*** Opening of Raw data ***

(* ===== verification/PluginRegistry.v ===== *)
(** * The plugin registry

    [src/plugin/mod.rs] ([PluginRegistry]), the accessors of [LoadedPlugin] in
    [src/plugin/types.rs] and [src/plugin/prepared.rs].  The registry's fields
    are a record; an [Arc] is an address with its value, addresses being handed
    out by a counter, so [Arc::ptr_eq] compares addresses.  Hash maps are
    [gmap]s, listed in an order the theorems do not depend on.  A method runs
    as one step.  SHA-256 and hex encoding are parameters, and so is the type
    of API surfaces; the table [happyview_plugins] is a map of rows.  [warm]
    only schedules a compile and changes nothing here; of a manifest, the
    fields that decide something are kept. *)

From stdpp Require Import gmap strings sorting relations.
From Stdlib Require Import ZArith.
From S2P Require Import Prelude PluginGraph.

#[local] Open Scope Z_scope.

(** ** Plugins *)

Inductive PluginType : Type := Auth | Interpreter | Library.

#[global] Instance PluginType_eq_dec : EqDecision PluginType.
Proof. solve_decision. Defined.

Record PluginManifest : Type := {
  m_id : string;
  m_plugin_type : PluginType;
  m_dependencies : list PluginDependency;
  m_namespace : option string;
  m_language_id : option string;
  m_file_extension : option string;
  m_extensions : list string;
  m_supports_libraries : list string;
}.

Definition effective_extensions (m : PluginManifest) : list string :=
  match m_extensions m with
  | [] => option_list (m_file_extension m)
  | es => es
  end.

Record RegistryInstall : Type := {
  ri_did : string;
  ri_name : string;
  ri_channel : option string;
  ri_version : string;
  ri_version_uri : option string;
  ri_manifest_cid : option string;
  ri_manifest_url : string;
  ri_manifest_blob_cid : string;
  ri_package_url : string;
  ri_package_cid : string;
}.

Inductive PluginSource : Type :=
| File (path : string)
| Url (url : string) (sha256 : option string) (registry : option RegistryInstall).

Record LoadedPlugin : Type := {
  info_id : string;
  info_version : string;
  info_api_version : string;
  plugin_source : PluginSource;
  wasm_bytes : list Z;
  manifest : option PluginManifest;
}.

Definition plugin_type (p : LoadedPlugin) : PluginType :=
  match manifest p with Some m => m_plugin_type m | None => Auth end.

Definition plugin_dependencies (p : LoadedPlugin) : list PluginDependency :=
  match manifest p with Some m => m_dependencies m | None => [] end.

Definition namespace (p : LoadedPlugin) : option string :=
  m ← manifest p;
  if bool_decide (m_plugin_type m = Library) then Some (default (m_id m) (m_namespace m)) else None.

Definition supports_libraries (p : LoadedPlugin) : list string :=
  match manifest p with
  | Some m => if bool_decide (m_plugin_type m = Interpreter) then m_supports_libraries m else []
  | None => []
  end.

Definition language_id (p : LoadedPlugin) : option string :=
  m ← manifest p;
  if bool_decide (m_plugin_type m = Interpreter) then m_language_id m else None.

Definition extensions (p : LoadedPlugin) : list string :=
  match manifest p with
  | Some m => if bool_decide (m_plugin_type m = Interpreter) then effective_extensions m else []
  | None => []
  end.

(** [PluginNode::from]. *)
Definition node_of (p : LoadedPlugin) : PluginNode :=
  {| node_id := info_id p; node_version := info_version p; dependencies := plugin_dependencies p |}.

(** ** Prepared artifacts *)

Record PreparedArtifact : Type := {
  interpreter : string;
  version : string;
  engine : string;
  format : string;
  art_bytes : list Z;
  source_map : option string;
}.

Record ArtifactStamp : Type := { st_interpreter : string; st_version : string }.

Definition stamp_apply (s : ArtifactStamp) (a : PreparedArtifact) : PreparedArtifact :=
  {| interpreter := st_interpreter s; version := st_version s; engine := engine a; format := format a;
     art_bytes := art_bytes a; source_map := source_map a |}.

Definition stamp_matches (s : ArtifactStamp) (a : PreparedArtifact) : bool :=
  (interpreter a =s st_interpreter s) && (version a =s st_version s).

Definition Cached : Type := option PreparedArtifact.
Abbreviation Key := (string * list Z)%type.

Definition PREPARED_CACHE_CAPACITY : Z := 1024.
Definition PREPARED_CACHE_MAX_BYTES : Z := 64 * 1024 * 1024.

Record Entries : Type := { entry_map : gmap Key Cached; entry_bytes : Z }.

Definition weight (c : Cached) : Z :=
  match c with
  | None => 0
  | Some a => Z.of_nat (length (art_bytes a))
              + match source_map a with Some s => Z.of_nat (String.length s) | None => 0 end
  end.

Definition entries_remove (e : Entries) (k : Key) : Entries :=
  match entry_map e !! k with
  | Some old => {| entry_map := delete k (entry_map e); entry_bytes := entry_bytes e - weight old |}
  | None => e
  end.

Definition map_len (m : gmap Key Cached) : Z := Z.of_nat (size m).

(** [PreparedCache::store], with the key its source hashes to. *)
Definition cache_store (e : Entries) (k : Key) (cached : Cached) : Entries :=
  let e := entries_remove e k in
  let added := weight cached in
  let e :=
    if negb (map_len (entry_map e) =? 0)
       && ((PREPARED_CACHE_CAPACITY <=? map_len (entry_map e)) || (PREPARED_CACHE_MAX_BYTES <? entry_bytes e + added))
    then {| entry_map := ∅; entry_bytes := 0 |}
    else e in
  {| entry_map := <[k := cached]> (entry_map e); entry_bytes := entry_bytes e + added |}.
Lemma decode_encode_cid text : utf8_valid (str_bytes text) = true -> decode_cid (encode_cid text) = text.
Proof.
  intros Hu. assert (decode_cid (CID_TEXT_MARKER :: str_bytes text) = text) as Hm.
  { unfold decode_cid. rewrite Z.eqb_refl, lossy_valid by done. apply bytes_str_bytes. }
  unfold encode_cid. destruct (text =s EmptyString) eqn:He; bool_prop; [by subst|].
  destruct (strip_prefix "b" text) as [rest|] eqn:Hp; [|done].
  destruct (base32_decode rest) as [bytes|]; [|done].
  destruct (bool_decide (head bytes = Some 1) && (base32_encode bytes =s rest)) eqn:Hc; [|done].
  apply andb_true_iff in Hc as [Hh Hr]. apply bool_decide_eq_true in Hh. apply String.eqb_eq in Hr.
  destruct bytes as [|b bytes]; [done|]. injection Hh as ->. apply strip_prefix_Some in Hp as ->.
  unfold decode_cid. change (1 =? CID_TEXT_MARKER) with false. cbv iota. by rewrite Hr.
Qed.

Lemma encode_binary_cid bytes :
  is_bytes bytes -> head bytes = Some 1 -> encode_cid ("b" +:+ base32_encode bytes) = bytes.
Proof.
  intros Hb Hh. unfold encode_cid. change ("b" +:+ base32_encode bytes =s EmptyString) with false. cbv iota.
  rewrite strip_prefix_app, base32_reads_back by done. rewrite bool_decide_true by done.
  by rewrite String.eqb_refl.
Qed.

(** ** Record URIs *)

Lemma parse_record_uri_iff uri did c r :
  parse_record_uri uri = Some (did, c, r) <->
  uri = "at://" +:+ did +:+ "/" +:+ c +:+ "/" +:+ r
  /\ did <> EmptyString /\ c <> EmptyString /\ r <> EmptyString
  /\ contains_char slash did = false /\ contains_char slash c = false /\ contains_char slash r = false.
Proof.
  unfold parse_record_uri. split.
  - destruct (strip_prefix "at://" uri) as [rest|] eqn:Hp; [|done]. cbn [mbind option_bind].
    apply strip_prefix_Some in Hp as ->.
    pose proof (str_join_split slash rest) as Hj. pose proof (str_split_clean slash rest) as Hcl.
    destruct (str_split slash rest) as [|d' [|c' [|r' [|]]]]; try done.
    destruct ((d' =s EmptyString) || (c' =s EmptyString) || (r' =s EmptyString)) eqn:He; [done|]. intros [= -> -> ->].
    bool_prop. rewrite <- Hj. split_and!; try done; apply Hcl; rewrite !elem_of_cons; tauto.
  - intros (-> & Hd & Hc & Hr & Sd & Sc & Sr). rewrite strip_prefix_app. cbn [mbind option_bind].
    change (did +:+ "/" +:+ c +:+ "/" +:+ r) with (did +:+ String slash (c +:+ String slash r)).
    rewrite !str_split_app, !str_split_none by done. cbn [app].
    by rewrite (proj2 (String.eqb_neq _ _) Hd), (proj2 (String.eqb_neq _ _) Hc), (proj2 (String.eqb_neq _ _) Hr).
Qed.

Lemma render_parse target : render (parse target) = target.
Proof.
  unfold parse. destruct (parse_record_uri target) as [[[d c] r]|] eqn:Hp.
  - by apply parse_record_uri_iff in Hp as [-> _].
  - destruct (strip_prefix "at://" target) as [rest|] eqn:Hs; [|done]. by apply strip_prefix_Some in Hs as ->.
Qed.

(** ** Timestamps read back *)

Definition digit_char (d : Z) : ascii := ascii_of_N (Z.to_N (d + 48)).

Lemma digit_char_spec d : 0 <= d < 10 -> is_ascii_digit (digit_char d) = true /\ digit_value (digit_char d) = d.
Proof.
  intros Hd. assert (Forall (fun d => is_ascii_digit (digit_char d) = true /\ digit_value (digit_char d) = d) (seqZ 0 10)) as H
    by (vm_compute; repeat constructor).
  rewrite Forall_forall in H. apply H, elem_of_seqZ. lia.
Qed.
Lemma delete_network_sound db k rev now bf :
  sound db -> clean k -> sound (delete_network db (uri k) (did k) (StreamEvent.collection k) rev now bf).
Proof.
  intros Hs Hc. rewrite delete_network_cases by (done || apply Hs).
  destruct (records db !! k) as [row|] eqn:Ek.
  - destruct (match rev with Some _ => _ | None => _ end); [by apply delete_found_sound|done].
  - destruct rev as [r|]; [|done]. destruct (create_may_follow _ _ _ _); [|done].
    apply write_record_tombstone_sound; [done|]. intros k' Hc' Hu. by rewrite (clean_uri_inj k' k Hc' Hc Hu).
Qed.

Lemma delete_if_body_cases db k expected now :
  clean k ->
  delete_network_if_body db (uri k) (did k) (StreamEvent.collection k) expected now
  = match records db !! k with
    | Some row =>
        if is_some_and (from_str (row_record row)) (fun body => value_eq body expected)
        then (delete_found db (uri k) now (row_id row) (row_rev row), true) else (db, false)
    | None => (db, false)
    end.
Proof.
  intros Hc. unfold delete_network_if_body, find. rewrite Hc.
  assert (Hkey : {| did := did k; StreamEvent.collection := StreamEvent.collection k;
                    StreamEvent.rkey := StreamEvent.rkey k |} = k) by (by destruct k).
  rewrite Hkey. destruct (records db !! k) as [row|]; cbn [mbind option_bind]; [|done].
  by destruct (is_some_and _ _).
Qed.

Lemma delete_if_unchanged_cases db k c r now :
  clean k ->
  delete_network_if_unchanged db (uri k) (did k) (StreamEvent.collection k) c r now
  = match records db !! k with
    | Some row =>
        if decide (is_Some (row_indexed_at row) /\ Some (decode_cid (row_cid row)) = c /\ row_rev row = r)
        then (delete_found db (uri k) now (row_id row) (row_rev row), true) else (db, false)
    | None => (db, false)
    end.
Proof.
  intros Hc. unfold delete_network_if_unchanged. rewrite Hc.
  assert (Hkey : {| did := did k; StreamEvent.collection := StreamEvent.collection k;
                    StreamEvent.rkey := StreamEvent.rkey k |} = k) by (by destruct k).
  rewrite Hkey. destruct (records db !! k) as [row|]; [|done].
  destruct (row_indexed_at row) as [at_us|] eqn:Ei; cbn.
  - destruct (decide (_ /\ _)) as [(Hs & Hcid & Hrev)|Hn].
    + by rewrite !bool_decide_true.
    + case_bool_decide; case_bool_decide; try done. destruct Hn. by split_and!; [eexists|..].
  - rewrite decide_False; [done|]. intros ([? [=]] & _).
Qed.

(** ** Purges *)

Lemma purge_batch_sound db d cs before limit :
  sound db -> sound (delete_ids db (held_network_ids db d cs before limit)).1.
Proof. apply delete_ids_sound. Qed.

Context {RS : RuntimeSpec R}.

(** The keys a scan finds held, in its order. *)
Definition held_rows (db : Database) (d : string) (cs : option (list string)) (before : option string)
    : list (RecordKey * Row) :=
  filter (fun kr => Is_true (held d cs before kr)) (scan (records db)).

Lemma held_rows_elem db d cs before k row :
  (k, row) ∈ held_rows db d cs before <-> records db !! k = Some row /\ held d cs before (k, row) = true.
Proof.
  unfold held_rows. rewrite list_elem_of_filter, scan_rows, elem_of_map_to_list.
  rewrite Is_true_true. tauto.
Qed.
Lemma write_run_effect st run out :
  faults st = [] -> sound backend (db st) ->
  reaches st (write_run st run out).1 (exec backend (db st) (ONetwork now_micros (run_records run)))
  /\ (write_run st run out).2.2 = None.
Proof.
  intros Hf Hs. unfold write_run, run_records. destruct run as [|e run]; [done|].
  destruct (write_prepared_ok st (entry_record <$> e :: run) Hf Hs) as [ch ->].
  destruct (mark_changed _ _ _) as [flags fresh]. cbn [fst snd]. split; [|done].
  set (b := exec backend (db st) _).
  assert (Hfold : forall l st1, reaches st st1 b -> reaches st (foldl (fun st u => log_verbose st "record.created" u) st1 l) b).
  { induction l as [|u l IH]; intros st1 H1; [done|]. cbn. apply IH. auto. }
  specialize (Hfold (reverse fresh) (set_db st b) (reaches_set st b)).
  destruct (reverse fresh); auto.
Qed.

Lemma joins_run_effect lex cols b ev body :
  StreamEvent.body ev = Some body -> action ev <> Delete ->
  StreamEvent.collection (key ev) <> LEXICON_SCHEMA_COLLECTION ->
  is_indexed lex (StreamEvent.collection (key ev)) = true ->
  effect lex cols b (SRecord ev)
  = match stored_body ev with Some v => exec backend b (ONetwork now_micros [prepare ev v]) | None => b end.
Proof.
  intros Hb Ha Hs Hi. cbn [effect]. rewrite (proj2 (String.eqb_neq _ _) Hs), Hi. cbn [orb negb].
  by destruct (action ev).
Qed.

Lemma joins_run_none tr event : joins_run (fun _ => true) event = None -> joins_run tr event = None.
Proof.
  unfold joins_run. destruct event as [ev| | |]; [|done..].
  destruct (action ev), (StreamEvent.body ev); try done; by destruct (_ =s _).
Qed.

Definition remember (st : State) (tracked : gmap string bool) (c : string) : gmap string bool :=
  match tracked !! c with Some _ => tracked | None => <[c := is_tracked st c]> tracked end.

Lemma remember_right st tracked c :
  cache_right st tracked -> cache_right st (remember st tracked c)
  /\ default false (remember st tracked c !! c) = is_indexed (lexicons st) c.
Proof.
  intros Hc. unfold remember. destruct (tracked !! c) as [b|] eqn:Et.
  - split; [done|]. rewrite Et. cbn. by apply Hc.
  - split; [|by rewrite lookup_insert_eq].
    intros c' b. rewrite lookup_insert_Some. intros [[<- <-]|[_ H]]; [done|by apply Hc].
Qed.

Lemma prepare_uri ev v : prepared_uri (prepare ev v) = uri (key ev).
Proof. done. Qed.

(** The loop over [events] does what the events do after the run it holds. *)
Definition loop_follows (total : nat) (lex : Lexicons) (cols : list string) (events : list SourceEvent) : Prop :=
  forall st tracked run out,
  faults st = [] -> lexicons st = lex -> collections st = cols ->
  sound backend (db st) -> Forall plain events -> cache_right st tracked ->
  NoDup ((prepared_uri <$> run_records run) ++ omap put_uri events) ->
  db (apply_loop total events st tracked run out).1
  = foldl (effect lex cols) (exec backend (db st) (ONetwork now_micros (run_records run))) events
  /\ (apply_loop total events st tracked run out).2.2 = None.

(** An event that joins no run: the run is written, then the event applied. *)
Lemma follows_other {RS : RuntimeSpec R} total lex cols event events st tracked run out :
  loop_follows total lex cols events ->
  faults st = [] -> lexicons st = lex -> collections st = cols -> sound backend (db st) ->
  plain event -> Forall plain events -> cache_right st tracked -> NoDup (omap put_uri events) ->
  let res := (let '(st, (out, failed)) := write_run st run out in
              match failed with
              | Some f => (st, (fill_failed out total f.1, Some f.2))
              | None =>
                  let '(st, a) := apply_in st event in
                  apply_loop total events st tracked [] (push out (outcome a) (applied_changed a))
              end) in
  db res.1 = foldl (effect lex cols)
               (effect lex cols (exec backend (db st) (ONetwork now_micros (run_records run))) event) events
  /\ res.2.2 = None.
Proof.
  intros IH Hf Hl Hcl Hs Hpe Hp Hc Hnd.
  assert (Hsr : sound backend (exec backend (db st) (ONetwork now_micros (run_records run)))) by (by apply exec_sound).
  destruct (write_run_effect st run out Hf Hs) as [[(F1 & F2 & F3) Hd] Hn].
  destruct (write_run st run out) as [st1 [out1 f]]. cbn [fst snd] in *. subst f.
  assert (Hf1 : faults st1 = []) by congruence. rewrite <- Hd in Hsr.
  destruct (apply_in_effect st1 event Hf1 Hsr Hpe) as [(G1 & G2 & G3) Hd2].
  pose proof (apply_in_sound st1 event Hsr Hpe) as Hs2.
  destruct (apply_in st1 event) as [st2 a]. cbn [fst] in *.
  destruct (IH st2 tracked [] (push out1 (outcome a) (applied_changed a))) as [E1 E2];
    [congruence|congruence|congruence|done|done| |done|].
  { intros c b H. rewrite G2, F2. by apply Hc. }
  split; [|done]. rewrite E1. cbn [run_records fmap list_fmap]. rewrite exec_network_nil, Hd2.
  by rewrite F2, F3, Hd, Hl, Hcl.
Qed.
(** ** Reading the log *)

(** The rows of one repository, and what its tables guarantee of them: the
    [CHECK] on the action, the column's width, and no two operations of one
    revision and index. *)
Definition repo_rows (oplog : list OplogRow) (space_id author_did : string) : list OplogRow :=
  filter (fun r => in_listing space_id author_did None r) oplog.

Definition row_ok (r : OplogRow) : Prop :=
  is_Some (action_parse (l_action r)) /\ I32_MIN <= l_idx r <= I32_MAX.

Definition log_ok (oplog : list OplogRow) (space_id author_did : string) : Prop :=
  Forall row_ok oplog /\ NoDup (row_key <$> repo_rows oplog space_id author_did).

(** The log of a repository in order. *)
Definition ordered (oplog : list OplogRow) (space_id author_did : string) : list OplogRow :=
  merge_sort (by_key row_key) (repo_rows oplog space_id author_did).

Definition is_after (k : option (string * Z)) (r : OplogRow) : bool :=
  match k with None => true | Some k => key_ltb k (row_key r) end.

Definition after (k : option (string * Z)) (l : list OplogRow) : list OplogRow :=
  filter (fun r => is_after k r) l.

Section Read.
Context (backend : DatabaseBackend) (oplog : list OplogRow) (space_id author_did : string).

Lemma listing_after cursor :
  NoDup (row_key <$> repo_rows oplog space_id author_did) ->
  merge_sort (by_key row_key) (filter (fun r => in_listing space_id author_did cursor r) oplog)
  = after (parse_cursor <$> cursor) (ordered oplog space_id author_did).
Proof.
  intros Hnd. unfold after, ordered. rewrite <- sort_filter by done. f_equal.
  unfold repo_rows. rewrite list_filter_filter. apply list_filter_iff. intros r.
  unfold in_listing. rewrite !andb_True. destruct cursor; simpl; tauto.
Qed.

Lemma collect_results_app {A B} (f : A -> result B AppError) l1 l2 bs1 bs2 :
  collect_results f l1 = Ok bs1 -> collect_results f l2 = Ok bs2 ->
  collect_results f (l1 ++ l2) = Ok (bs1 ++ bs2).
Proof.
  revert bs1. induction l1 as [|a l1 IH]; intros bs1 H1 H2; simpl in *; [by simplify_eq|].
  destruct (f a); [|done]. destruct (collect_results f l1); [|done]. simplify_eq. by rewrite (IH _ eq_refl H2).
Qed.

Lemma entries_of_rows rows :
  Forall row_ok rows ->
  exists es, collect_results (fun r => entry_of r None) rows = Ok es /\ row_of <$> es = rows.
Proof.
  induction 1 as [|r rows [[a Ha] _] _ (es & He & Hr)]; [by exists []|]. simpl.
  assert (Hstr : action_as_str a = l_action r).
  { revert Ha. unfold action_parse. repeat case_match; intros; simplify_eq; bool_prop; done. }
  unfold entry_of at 1. rewrite Ha, He. eexists. split; [done|]. rewrite fmap_cons, Hr. f_equal.
  destruct r. unfold row_of. simpl in *. by rewrite Hstr.
Qed.

Lemma filter_incl_ok P rows : Forall row_ok rows -> Forall row_ok (filter (fun r : OplogRow => Is_true (P r)) rows).
Proof. rewrite !Forall_forall. intros H r [_ Hr]%list_elem_of_filter. auto. Qed.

*** Close of Raw data ***

**To do:**
Each line from the top of the entries above through the line containing "[gmap]s, listed in" must be transcribed exactly, and no other line may appear.

**Output:**
(* ===== verification/PluginRegistry.v ===== *)
(** * The plugin registry

    [src/plugin/mod.rs] ([PluginRegistry]), the accessors of [LoadedPlugin] in
    [src/plugin/types.rs] and [src/plugin/prepared.rs].  The registry's fields
    are a record; an [Arc] is an address with its value, addresses being handed
    out by a counter, so [Arc::ptr_eq] compares addresses.  Hash maps are
    [gmap]s, listed in an order the theorems do not depend on.  A method runs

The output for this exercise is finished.